Signed-off-by: Titouan Christophe <titouanchristophe@gmail.com>
---
 package/redis/redis.hash | 2 +-
 package/redis/redis.mk   | 2 +-
 2 files changed, 2 insertions(+), 2 deletions(-)

diff --git a/package/redis/redis.hash b/package/redis/redis.hash
index bff478fe7c..d9b6ebea54 100644
--- a/package/redis/redis.hash
+++ b/package/redis/redis.hash
@@ -1,5 +1,5 @@
 # From https://github.com/redis/redis-hashes/blob/master/README
-sha256  2cde7d17214ffe305953da9fff12333e8a72caa57fd4923e4872f6362a208e73  redis-7.0.3.tar.gz
+sha256  f0e65fda74c44a3dd4fa9d512d4d4d833dd0939c934e946a5c622a630d057f2f  redis-7.0.4.tar.gz
 
 # Locally calculated
 sha256  97f0a15b7bbae580d2609dad2e11f1956ae167be296ab60f4691ab9c30ee9828  COPYING
diff --git a/package/redis/redis.mk b/package/redis/redis.mk
index b292782acf..245e9b4d1f 100644
--- a/package/redis/redis.mk
+++ b/package/redis/redis.mk
@@ -4,7 +4,7 @@
 #
 ################################################################################
 
-REDIS_VERSION = 7.0.3
+REDIS_VERSION = 7.0.4
 REDIS_SITE = http://download.redis.io/releases
 REDIS_LICENSE = BSD-3-Clause (core); MIT and BSD family licenses (Bundled components)
 REDIS_LICENSE_FILES = COPYING
-- 
2.37.1

_______________________________________________
buildroot mailing list
buildroot@buildroot.org
https://lists.buildroot.org/mailman/listinfo/buildroot

^ permalink raw reply related	[flat|nested] 3+ messages in thread
* Re: [Buildroot] [PATCH 1/1] package/redis: security bump to v7.0.4
  2022-08-11 18:54 [Buildroot] [PATCH 1/1] package/redis: security bump to v7.0.4 Titouan Christophe
@ 2022-08-11 20:25 ` Thomas Petazzoni via buildroot
  2022-09-14 22:36 ` Peter Korsgaard
  1 sibling, 0 replies; 3+ messages in thread
From: Thomas Petazzoni via buildroot @ 2022-08-11 20:25 UTC (permalink / raw)
  To: Titouan Christophe; +Cc: Daniel Price, buildroot

On Thu, 11 Aug 2022 20:54:48 +0200
Titouan Christophe <titouanchristophe@gmail.com> wrote:

> From the release notes:
> 
> ================================================================================
> Redis 7.0.4 Released Monday Jul 18 12:00:00 IST 2022
> ================================================================================
> 
> Upgrade urgency: SECURITY, contains fixes to security issues.
> 
> Security Fixes:
> * (CVE-2022-31144) A specially crafted XAUTOCLAIM command on a stream
>   key in a specific state may result with heap overflow, and potentially
>   remote code execution. The problem affects Redis versions 7.0.0 or newer.
> 
> Signed-off-by: Titouan Christophe <titouanchristophe@gmail.com>
> ---
>  package/redis/redis.hash | 2 +-
>  package/redis/redis.mk   | 2 +-
>  2 files changed, 2 insertions(+), 2 deletions(-)
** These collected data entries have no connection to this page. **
(* ===== verification/Lifecycle.v ===== *)
(** The lifecycle of stored findings (internal/igagov/findings.go): which rows a
    revision's evaluation inserts or updates, and with which status. *)

From stdpp Require Import base list strings gmap sorting.
From S2P Require Import Prelude Slices Qualify Routes Findings.

(** * Statuses *)

Definition StatusOpen : string := "open".
Definition StatusUnderReview : string := "under_review".
Definition StatusExcepted : string := "excepted".
Definition StatusMitigated : string := "mitigated".
Definition StatusResolved : string := "resolved".
Definition StatusCleared : string := "cleared".
Definition StatusSuperseded : string := "superseded".
Definition StatusReopened : string := "reopened".

Definition OutcomeNotRemoved : string := "not_removed".
Definition OutcomeRemoved : string := "removed".
Definition OutcomeExcludedRoutesRemain : string := "excluded_routes_remain".
Definition OutcomeExcludedRoutesUnknown : string := "excluded_routes_unknown".

(** * Rows and updates *)

(* src: internal/igagov/findings.go:1007-1015 (StoredFinding) *)
Record StoredFinding := {
  sf_Fingerprint : string;
  sf_Kind : string;
  sf_RoleID : string;
  sf_DetailKey : string;
  sf_Status : string;
  sf_LastEvaluatedRev : Z;
  sf_ExceptedUntil : option Time
}.

(* src: internal/igagov/findings.go:1022-1032 (FindingUpdate) *)
Record FindingUpdate := {
  fu_Fingerprint : string;
  fu_Insert : bool;
  fu_Finding : option Finding;
  fu_Status : string;
  fu_StatusChanged : bool;
  fu_ClearException : bool;
  fu_FirstSeenRev : Z;
  fu_LastEvaluatedRev : Z;
  fu_HasResult : bool
}.

(** Role and service. *)
(* src: internal/igagov/findings.go:1035-1038 (PostureKey) *)
Definition PostureKey : Type := string * string.

(* src: internal/igagov/findings.go:1049-1056 (Evaluation.unknown) *)
Definition unknown (e : Evaluation) (f : StoredFinding) : bool :=
  existsb (fun u => (cd_RoleID u =? sf_RoleID f)%string && (cd_Kind u =? sf_Kind f)%string &&
                    (is_empty (cd_DetailKey u) || (cd_DetailKey u =? sf_DetailKey f)%string)) (ev_Unknown e).

(* src: internal/igagov/findings.go:1061-1073 (postureStatus) *)
Definition postureStatus (current outcome : string) : string * bool :=
  if (outcome =? OutcomeRemoved)%string then (StatusResolved, true)
  else if (outcome =? OutcomeExcludedRoutesRemain)%string || (outcome =? OutcomeExcludedRoutesUnknown)%string
  then (StatusMitigated, true)
  else if (outcome =? OutcomeNotRemoved)%string &&
          ((current =? StatusResolved)%string || (current =? StatusMitigated)%string) then (StatusReopened, true)
  else (current, false).

(* src: internal/igagov/findings.go:1080-1087 (PostureFindingStatus) *)
Definition PostureFindingStatus (current outcome : string) : string * bool :=
  if (current =? StatusSuperseded)%string || (current =? StatusExcepted)%string then (current, false)
  else let '(next, changed) := postureStatus current outcome in
       (next, changed && negb (next =? current)%string).

(** [holds]: the finding of a fingerprint; the last one wins. *)
Definition holds (ev : Evaluation) : gmap string Finding :=
  foldl (fun m f => <[fd_Fingerprint f := f]> m) ∅ (ev_Findings ev).

Definition role_present (ev : Evaluation) (id : string) : bool := bool_decide (id ∈ ev_PresentRoles ev).

(** The update that inserts a new finding. *)
(* src: internal/igagov/findings.go:1116-1124 (PlanFindingUpdates, part) *)
Definition insert_update (ev : Evaluation) (posture : gmap PostureKey string) (fp : string) (f : Finding) : FindingUpdate :=
  let status :=
    if (fd_Kind f =? KindUnusedService)%string then
      match posture !! (fd_RoleID f, fd_DetailKey f) with
      | Some o => (postureStatus StatusOpen o).1
      | None => StatusOpen
      end
    else StatusOpen in
  {| fu_Fingerprint := fp; fu_Insert := true; fu_Finding := Some f; fu_Status := status; fu_StatusChanged := false;
     fu_ClearException := false; fu_FirstSeenRev := ev_Rev ev; fu_LastEvaluatedRev := ev_Rev ev; fu_HasResult := true |}.

(** The status before the posture is looked at. *)
(* src: internal/igagov/findings.go:1134-1154 (PlanFindingUpdates, part) *)
Definition condition_status (ev : Evaluation) (s : StoredFinding) (isHeld : bool) : string :=
  if negb (role_present ev (sf_RoleID s)) then StatusSuperseded
  else if isHeld then
    if (sf_Status s =? StatusCleared)%string || (sf_Status s =? StatusSuperseded)%string then StatusReopened
    else if (sf_Status s =? StatusExcepted)%string then
      match sf_ExceptedUntil s with
      | None => StatusOpen
      | Some until => if negb (ev_EvaluatedAt ev <? until) then StatusOpen else sf_Status s
      end
    else sf_Status s
  else if (sf_Status s =? StatusOpen)%string || (sf_Status s =? StatusReopened)%string ||
          (sf_Status s =? StatusExcepted)%string then StatusCleared
  else sf_Status s.

(* src: internal/igagov/findings.go:1134-1161 (PlanFindingUpdates, part) *)
Definition next_status (ev : Evaluation) (posture : gmap PostureKey string) (s : StoredFinding) (isHeld : bool) : string :=
  let next := condition_status ev s isHeld in
  if (sf_Kind s =? KindUnusedService)%string && negb (next =? StatusSuperseded)%string && negb (next =? StatusExcepted)%string
  then match posture !! (sf_RoleID s, sf_DetailKey s) with
       | Some o => let '(ps, changed) := postureStatus next o in if changed then ps else next
       | None => next
       end
  else next.

(** A stored finding the revision judges. *)
(* src: internal/igagov/findings.go:1127-1133 (PlanFindingUpdates, part) *)
Definition judged (ev : Evaluation) (s : StoredFinding) : bool :=
  (sf_LastEvaluatedRev s <? ev_Rev ev) &&
  negb (bool_decide (holds ev !! sf_Fingerprint s = None) && role_present ev (sf_RoleID s) && unknown ev s).

(* src: internal/igagov/findings.go:1126-1170 (PlanFindingUpdates, part) *)
Definition stored_update (ev : Evaluation) (posture : gmap PostureKey string) (s : StoredFinding) : FindingUpdate :=
  let f := holds ev !! sf_Fingerprint s in
  let isHeld := bool_decide (is_Some f) in
  let next := next_status ev posture s isHeld in
  {| fu_Fingerprint := sf_Fingerprint s; fu_Insert := false; fu_Finding := f; fu_Status := next;
     fu_StatusChanged := negb (next =? sf_Status s)%string;
     fu_ClearException := (sf_Status s =? StatusExcepted)%string && negb (next =? StatusExcepted)%string;
     fu_FirstSeenRev := 0; fu_LastEvaluatedRev := ev_Rev ev; fu_HasResult := isHeld |}.

(* src: internal/igagov/findings.go:1097-1173 (PlanFindingUpdates) *)
Definition PlanFindingUpdates (ev : Evaluation) (stored : list StoredFinding) (posture : gmap PostureKey string)
    : list FindingUpdate :=
  let inserts := omap (fun fp => if bool_decide (fp ∈ sf_Fingerprint <$> stored) then None
                                 else insert_update ev posture fp <$> holds ev !! fp) (sortedKeys (holds ev)) in
  let updates := map (stored_update ev posture) (List.filter (judged ev) stored) in
  sort_slice (less_by (fun u => [fu_Fingerprint u])) (inserts ++ updates).

(** * What a revision does to a finding *)

Definition statuses : list string :=
  [StatusOpen; StatusUnderReview; StatusExcepted; StatusMitigated; StatusResolved; StatusCleared; StatusSuperseded;
   StatusReopened].

Lemma postureStatus_cases current outcome :
  (exists st, st ∈ [StatusResolved; StatusMitigated; StatusReopened] /\ postureStatus current outcome = (st, true)) \/
  postureStatus current outcome = (current, false).
Proof.
  unfold postureStatus. repeat case_match; [left; eexists; split; [|done]; set_solver..|by right].
Qed.

Lemma condition_status_in ev s h : sf_Status s ∈ statuses -> condition_status ev s h ∈ statuses.
Proof. intros Hs. unfold condition_status, statuses. repeat case_match; try done; set_solver. Qed.

Lemma next_status_in ev posture s h : sf_Status s ∈ statuses -> next_status ev posture s h ∈ statuses.
Proof.
  intros Hs%(condition_status_in ev s h). unfold next_status. case_match; [|done].
  destruct (posture !! _) as [o|]; [|done].
  destruct (postureStatus_cases (condition_status ev s h) o) as [(st & Hst & ->)| ->]; [|done].
  unfold statuses. set_solver.
Qed.

(** A revision leaves a finding excepted only while the exception runs. *)
Lemma next_status_excepted ev posture s h :
  next_status ev posture s h = StatusExcepted <->
  role_present ev (sf_RoleID s) = true /\ h = true /\ sf_Status s = StatusExcepted /\
  exists until, sf_ExceptedUntil s = Some until /\ ev_EvaluatedAt ev < until.
Proof.
  assert (next_status ev posture s h = StatusExcepted <-> condition_status ev s h = StatusExcepted) as ->.
  { unfold next_status. destruct (condition_status ev s h =? StatusExcepted)%string eqn:E.
    { by rewrite !andb_false_r. }
    apply String.eqb_neq in E. case_match; [|done]. destruct (posture !! _) as [o|]; [|done].
    destruct (postureStatus_cases (condition_status ev s h) o) as [(st & Hst & ->)| ->]; [|done].
    split; [intros ->|done]. exfalso. set_solver. }
  unfold condition_status. destruct (role_present _ _); cbn [negb]; [|naive_solver].
  destruct h.
  - destruct (sf_Status s =? StatusCleared)%string eqn:E1; bool_prop; cbn [orb].
    { rewrite E1. naive_solver. }
    destruct (sf_Status s =? StatusSuperseded)%string eqn:E2; bool_prop; [rewrite E2; naive_solver|].
    destruct (sf_Status s =? StatusExcepted)%string eqn:E3; bool_prop; [|naive_solver].
    destruct (sf_ExceptedUntil s) as [until|]; [|naive_solver].
    destruct (Z.ltb_spec (ev_EvaluatedAt ev) until); cbn [negb]; [naive_solver|].
    split; [done|]. intros (_ & _ & _ & u & [= <-] & ?). lia.
  - split; [|naive_solver]. repeat case_match; try done. intros E. rewrite E in *. bool_prop. done.
Qed.
(** * The other writers *)

(** The statement of the observer for one control's role: [outcomes] are the posture
    outcomes by service, [resolvedBy] the deployment, if any. *)
(* src: services/iga_gov_deploy_observer.go:281-311 (GovDeployments.observeTx, part) *)
Definition observe_posture (roleID : string) (outcomes : gmap string string) (resolvedBy : option string) (now : Time)
    (t : Table) : Table :=
  update_rows
    (fun r => (rw_Kind r =? KindUnusedService)%string && bool_decide (rw_RoleID r = Some roleID) &&
              match outcomes !! rw_DetailKey r with
              | Some o => (PostureFindingStatus (rw_Status r) o).2
              | None => false
              end)
    (fun r => let next := (PostureFindingStatus (rw_Status r) (default "" (outcomes !! rw_DetailKey r))).1 in
              with_status next (rw_ExceptedUntil r) (rw_ExceptionReason r)
                (match resolvedBy with
                 | Some d => if (next =? StatusResolved)%string then Some d else rw_ResolvedByDeploymentID r
                 | None => rw_ResolvedByDeploymentID r
                 end) now r) t.

(* src: services/iga_gov_deploy_drift.go:272-278 (GovDeployments.recordDrift, part) *)
Definition supersede_role (roleID : string) (now : Time) (t : Table) : Table :=
  update_rows (fun r => bool_decide (rw_RoleID r = Some roleID) && negb (rw_Status r =? StatusSuperseded)%string)
    (fun r => with_status StatusSuperseded None (rw_ExceptionReason r) (rw_ResolvedByDeploymentID r) now r) t.

Definition GovMaxFindingExceptionDays : Z := 365.

(** The row of an id, under lock. *)
(* src: services/iga_gov_finding_rules.go:425-435 (GovFindingRules.lockFinding) *)
Definition lockFinding (t : Table) (id : string) : result FindingRow :=
  match List.find (fun kr => (rw_ID kr.2 =? id)%string) (map_to_list t) with
  | Some kr => Ok kr.2
  | None => Err (ErrOther "not_found")
  end.
(* ===== verification/Resume.v ===== *)
(** What the classifier of Recover guarantees to an executor that stops anywhere
    and resumes at the operation it names. *)

From stdpp Require Import base list strings gmap sorting relations.
From S2P Require Import Prelude Slices Json Marshal Hashes Live Intent Plan Recover.

(** * States of a plan *)

(** The keys moved by the first [k] operations. *)
Definition moved (ops : list Op) (k : nat) : gset string := list_to_set (flat_map opEffects (take k ops)).

(** The value of a fact once the keys of [st] are moved. *)
Definition value_in (st : gset string) (f : Fact) : string := if bool_decide (fa_Key f ∈ st) then fa_After f else fa_Before f.

(** The observation shows exactly the state [st]. *)
Definition shows (facts : list Fact) (obs : gmap string string) (st : gset string) : Prop :=
  forall f, f ∈ facts -> obs !! fa_Key f = Some (value_in st f).

(** An operation moves the facts of its effects to their after value. *)
Definition run_op (facts : list Fact) (op : Op) (obs : gmap string string) : gmap string string :=
  foldl (fun o f => if bool_decide (fa_Key f ∈ opEffects op) then <[fa_Key f := fa_After f]> o else o) obs facts.

(** Facts with their own keys; those that only tell [before] apart never change. *)
Definition facts_ok (facts : list Fact) : Prop :=
  NoDup (fa_Key <$> facts) /\ forall f, f ∈ facts -> fa_OnlyBefore f = true -> Changes f = false.

Lemma prefix_states_lookup cur ops k :
  (k <= length ops)%nat -> prefix_states_from cur ops !! k = Some (cur ∪ moved ops k).
Proof.
  revert cur k. induction ops as [|op ops IH]; intros cur k Hk.
  - assert (k = 0%nat) as -> by (cbn in Hk; lia). unfold moved. cbn. f_equal. set_solver.
  - destruct k as [|k]; [unfold moved; cbn; f_equal; set_solver|]. cbn [prefix_states_from lookup list_lookup].
    cbn in Hk. rewrite IH by lia. unfold moved. cbn. f_equal. rewrite list_to_set_app_L. set_solver.
Qed.

Lemma prefixStates_lookup ops k : (k <= length ops)%nat -> prefixStates ops !! k = Some (moved ops k).
Proof. intros Hk. unfold prefixStates. rewrite prefix_states_lookup by done. f_equal. set_solver. Qed.

Lemma prefixStates_length ops : length (prefixStates ops) = S (length ops).
Proof. unfold prefixStates. generalize (∅ : gset string). induction ops as [|op ops IH]; intros cur; cbn; [done|]. by rewrite IH. Qed.

Lemma moved_S ops k op : ops !! k = Some op -> moved ops (S k) = moved ops k ∪ list_to_set (opEffects op).
Proof.
  intros Hop. unfold moved. rewrite (take_S_r _ _ _ Hop), flat_map_app, list_to_set_app_L. cbn. by rewrite app_nil_r.
Qed.

Lemma Changes_spec f : Changes f = true <-> fa_Before f <> fa_After f.
Proof. unfold Changes. rewrite negb_true_iff. apply String.eqb_neq. Qed.

(** ** Running operations *)

Lemma run_op_other facts op obs k :
  k ∉ fa_Key <$> facts -> run_op facts op obs !! k = obs !! k.
Proof.
  unfold run_op. revert obs. induction facts as [|f facts IH]; intros obs Hk; [done|]. cbn.
  rewrite fmap_cons in Hk. apply not_elem_of_cons in Hk as [Hne Hk]. rewrite IH by done.
  case_bool_decide; [|done]. by rewrite lookup_insert_ne.
Qed.
Lemma gate_operations_passed ci :
  gr_Outcome (gate_operations ci (results ci)) = OutcomePassed <->
  ~ allowed_denied ci /\ forall r, r ∈ ci_Retained ci -> rs_ActiveInQualifiedInterval r = true -> evidenced ci r.
Proof.
  rewrite <- contradicted_allowed_iff, <- missing_nil. unfold gate_operations.
  destruct (contradicted_allowed _ _), (missing _ _), (elapsed ci); cbn; naive_solver.
Qed.

Lemma gate_operations_failed ci :
  gr_Outcome (gate_operations ci (results ci)) = OutcomeFailed <-> allowed_denied ci.
Proof.
  rewrite <- contradicted_allowed_cons.
  unfold gate_operations. destruct (contradicted_allowed _ _), (missing _ _), (elapsed ci); cbn; naive_solver.
Qed.

Lemma gate_reports_passed ci :
  gr_Outcome (gate_reports ci) = OutcomePassed <->
  forall rep, rep ∈ ci_Reports ci -> hr_Kind rep = ReportProblem -> hr_CreatedAt rep < ci_AppliedAt ci.
Proof.
  unfold gate_reports. destruct (List.filter _ _) as [|r l] eqn:E; cbn.
  - split; [intros _ rep Hr Hk|done]. apply Z.nle_gt. intros Hc.
    pose proof (filter_nil_false _ _ E rep Hr) as Hf. by rewrite (proj2 (report_after_iff ci ReportProblem rep)) in Hf.
  - split; [done|]. intros Hall. assert (r ∈ r :: l) as Hr by left. rewrite <- E in Hr.
    apply elem_of_filter_b in Hr as [Hr [Hk Hc]%report_after_iff]. specialize (Hall r Hr Hk). lia.
Qed.

Lemma gate_window_passed ci :
  gr_Outcome (gate_window ci) = OutcomePassed <->
  fullEnd ci <= ci_Now ci /\ trail_complete (ci_Trail ci) (ci_AppliedAt ci) (windowEnd ci) /\ ci_PublishedAfterApply ci = true.
Proof.
  rewrite <- trailCovers_spec. unfold gate_window, elapsed. rewrite <- Z.ltb_ge.
  destruct (trailCovers _ _ _) as [[] r], (ci_Now ci <? fullEnd ci), (ci_PublishedAfterApply ci); cbn; naive_solver.
Qed.

Lemma gate_artifact_passed ci : gr_Outcome (gate_artifact ci) = OutcomePassed <-> ci_ArtifactOutcome ci = OutcomePassed.
Proof.
  unfold gate_artifact. cbn [gr_Outcome gate].
  destruct (String.eqb_spec (ci_ArtifactOutcome ci) OutcomePassed) as [E|E]; [done|].
  by destruct (ci_ArtifactOutcome ci =? OutcomeFailed)%string.
Qed.

(** A gate passes exactly on the evidence it names. *)
Lemma canary_pass_iff ci :
  cr_Pass (EvaluateCanary ci) = true <->
  gr_Outcome (gate_artifact ci) = OutcomePassed /\
  gr_Outcome (gate_failures ci (unexpected_failures ci)) = OutcomePassed /\
  gr_Outcome (gate_operations ci (results ci)) = OutcomePassed /\
  gr_Outcome (gate_reports ci) = OutcomePassed /\ gr_Outcome (gate_window ci) = OutcomePassed.
Proof.
  cbn [EvaluateCanary cr_Pass forallb]. unfold outcome_is. rewrite !andb_true_iff, !String.eqb_eq. tauto.
Qed.
(* ===== verification/Authz.v ===== *)
(** Authorization of HTTP requests (internal/authz).

    Every protected route runs [Require], [RequireAll] or [RequireAny] on the
    claims of the caller's token; [Allows] states the same permission without
    enforcing it. A permission comes from the [perms] claim, from a scope with
    wildcards, or from a role binding in the database. The log lines of the
    source have no effect on the decision and are left out. *)

From stdpp Require Import base list strings gmap sorting.
From Stdlib Require Import Ascii.
From S2P Require Import Prelude Slices Qualify PolicyDoc Catalog PolicyCanon.

(** * Claims *)

(* src: internal/authz/policy.go:5-8 (Perm) *)
Record Perm := { pm_R : string; pm_A : list string }.

(* src: internal/authz/authz.go:15-15 (Need) *)
Record Need := { nd_Resource : string; nd_Action : string }.

(** A dynamically typed Go value, with the dynamic types the package switches
    on; [AOther] is any other type. A [map[string]any] is an association
    list. *)
Inductive any :=
  | AString (s : string)
  | AAnys (l : list any)
  | AStrings (l : list string)
  | APerms (l : list Perm)
  | AMap (m : list (string * any))
  | AMaps (l : list (list (string * any)))
  | AOther.

(** [jwt.MapClaims]. *)
Abbreviation MapClaims := (gmap string any).

(** [s, _ := v.(string)]: the empty string when the type differs. *)
Definition as_string (v : option any) : string :=
  match v with Some (AString s) => s | _ => "" end.

(** [strings.Fields]: the maximal runs of non-space characters. *)
Fixpoint fields_loop (cur : string) (cs : list (option Z * string)) : list string :=
  let flush := if is_empty cur then [] else [cur] in
  match cs with
  | [] => flush
  | c :: cs => if space_chunk c then flush ++ fields_loop "" cs else fields_loop (cur +:+ c.2) cs
  end.
Definition Fields (s : string) : list string := fields_loop "" (chunks_fuel (str_length s) s).

(** * Scopes *)

(** [strings.SplitN(s, ":", 2)] with exactly two parts. *)
Definition split_scope (s : string) : option (string * string) :=
  match SplitN 2 ":"%char s with [r; a] => Some (r, a) | _ => None end.

Definition star_eq (have need : string) : bool :=
  (have =? need)%string || (have =? "*")%string || (need =? "*")%string.

(* src: internal/authz/authz.go:400-432 (wildcardMatch) *)
Definition wildcardMatch (have : list string) (needed : string) : bool :=
  match split_scope needed with
  | None => false
  | Some (nr, na) =>
      existsb (fun h => match split_scope h with
                        | None => false
                        | Some (hr, ha) => star_eq hr nr && star_eq ha na
                        end) have
  end.

(* src: internal/authz/policy.go:46-55 (MatchScope, loop) *)
Fixpoint match_scopes (nr na : string) (have : list string) : bool :=
  match have with
  | [] => false
  | s :: have =>
      match split_scope s with
      | Some (hr, ha) =>
          if ((hr =? nr)%string || (hr =? "*")%string || (nr =? "*")%string) &&
             ((ha =? na)%string || (ha =? "*")%string || (na =? "*")%string)
          then true else match_scopes nr na have
      | None => match_scopes nr na have
      end
  end.

(* src: internal/authz/policy.go:40-57 (MatchScope) *)
Definition MatchScope (have : list string) (needed : string) : bool :=
  match split_scope needed with Some (nr, na) => match_scopes nr na have | None => false end.

(** The map of action sets [FromScopes] builds; Go ranges over it in an
    unspecified order, the model in the order of the map's keys. *)
(* src: internal/authz/policy.go:13-25 (FromScopes, part) *)
Definition scope_sets (scopeNames : list string) : gmap string (gset string) :=
  fold_left (fun m sc =>
    match split_scope sc with
    | Some (r, a) => <[r := {[a]} ∪ default ∅ (m !! r)]> m
    | None => m
    end) scopeNames ∅.

(* src: internal/authz/policy.go:12-36 (FromScopes) *)
Definition FromScopes (scopeNames : list string) : list Perm :=
  map (fun ka => {| pm_R := ka.1; pm_A := elements ka.2 |}) (map_to_list (scope_sets scopeNames)).

(** * The three tests of a claim *)

(* src: internal/authz/authz.go:235-323 (hasPerm) *)
Definition hasPerm (claims : MapClaims) (r a : string) : bool :=
  match claims !! "perms" with
  | Some (APerms arr) => existsb (fun p => star_eq (pm_R p) r && existsb (fun act => star_eq act a) (pm_A p)) arr
  | Some (AAnys arr) =>
      existsb (fun p => match p with
        | AMap m =>
            (as_string (assoc "r" m) =? r)%string &&
            match assoc "a" m with
            | Some (AAnys acts) => existsb (fun v => (as_string (Some v) =? a)%string) acts
            | Some (AStrings acts) => existsb (fun act => (act =? a)%string) acts
            | _ => false
            end
        | _ => false
        end) arr
  | Some (AMaps arr) =>
      existsb (fun m =>
        (as_string (assoc "r" m) =? r)%string &&
        match assoc "a" m with
        | Some (AAnys acts) => existsb (fun v => (as_string (Some v) =? a)%string) acts
        | _ => false
        end) arr
  | _ => false
  end.

(* src: internal/authz/authz.go:325-368 (hasScope) *)
Definition hasScope (claims : MapClaims) (needed : string) : bool :=
  (match claims !! "scope" with
   | Some (AString s) => negb (is_empty s) && wildcardMatch (Fields s) needed
   | _ => false
   end) ||
  match claims !! "scopes" with
  | Some (AAnys arr) =>
      wildcardMatch (List.filter (fun s => negb (is_empty s)) (map (fun v => as_string (Some v)) arr)) needed
  | Some (AStrings arr) => wildcardMatch arr needed
  | _ => false
  end.

(* src: internal/authz/authz.go:370-397 (hasResource) *)
Definition hasResource (claims : MapClaims) (resource : string) : bool :=
  match claims !! "resources" with
  | Some (AAnys arr) => existsb (fun v => (as_string (Some v) =? resource)%string) arr
  | Some (AStrings arr) => existsb (fun s => (s =? resource)%string) arr
  | _ => false
  end.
Applied to master, thanks.

Thomas
-- 
Thomas Petazzoni, CTO, Bootlin
Embedded Linux and Kernel engineering
https://bootlin.com
_______________________________________________
buildroot mailing list
buildroot@buildroot.org
https://lists.buildroot.org/mailman/listinfo/buildroot

^ permalink raw reply	[flat|nested] 3+ messages in thread
* Re: [Buildroot] [PATCH 1/1] package/redis: security bump to v7.0.4
  2022-08-11 18:54 [Buildroot] [PATCH 1/1] package/redis: security bump to v7.0.4 Titouan Christophe
  2022-08-11 20:25 ` Thomas Petazzoni via buildroot
@ 2022-09-14 22:36 ` Peter Korsgaard
  1 sibling, 0 replies; 3+ messages in thread
From: Peter Korsgaard @ 2022-09-14 22:36 UTC (permalink / raw)
  To: Titouan Christophe; +Cc: Daniel Price, buildroot

>>>>> "Titouan" == Titouan Christophe <titouanchristophe@gmail.com> writes:

 > From the release notes:
 > ================================================================================
 > Redis 7.0.4 Released Monday Jul 18 12:00:00 IST 2022
 > ================================================================================

 > Upgrade urgency: SECURITY, contains fixes to security issues.

 > Security Fixes:
 > * (CVE-2022-31144) A specially crafted XAUTOCLAIM command on a stream
 >   key in a specific state may result with heap overflow, and potentially
 >   remote code execution. The problem affects Redis versions 7.0.0 or newer.

 > Signed-off-by: Titouan Christophe <titouanchristophe@gmail.com>

Committed to 2022.05.x, thanks.

-- 
Bye, Peter Korsgaard
_______________________________________________
buildroot mailing list
buildroot@buildroot.org
https://lists.buildroot.org/mailman/listinfo/buildroot

^ permalink raw reply	[flat|nested] 3+ messages in thread
end of thread, other threads:[~2022-09-14 22:36 UTC | newest]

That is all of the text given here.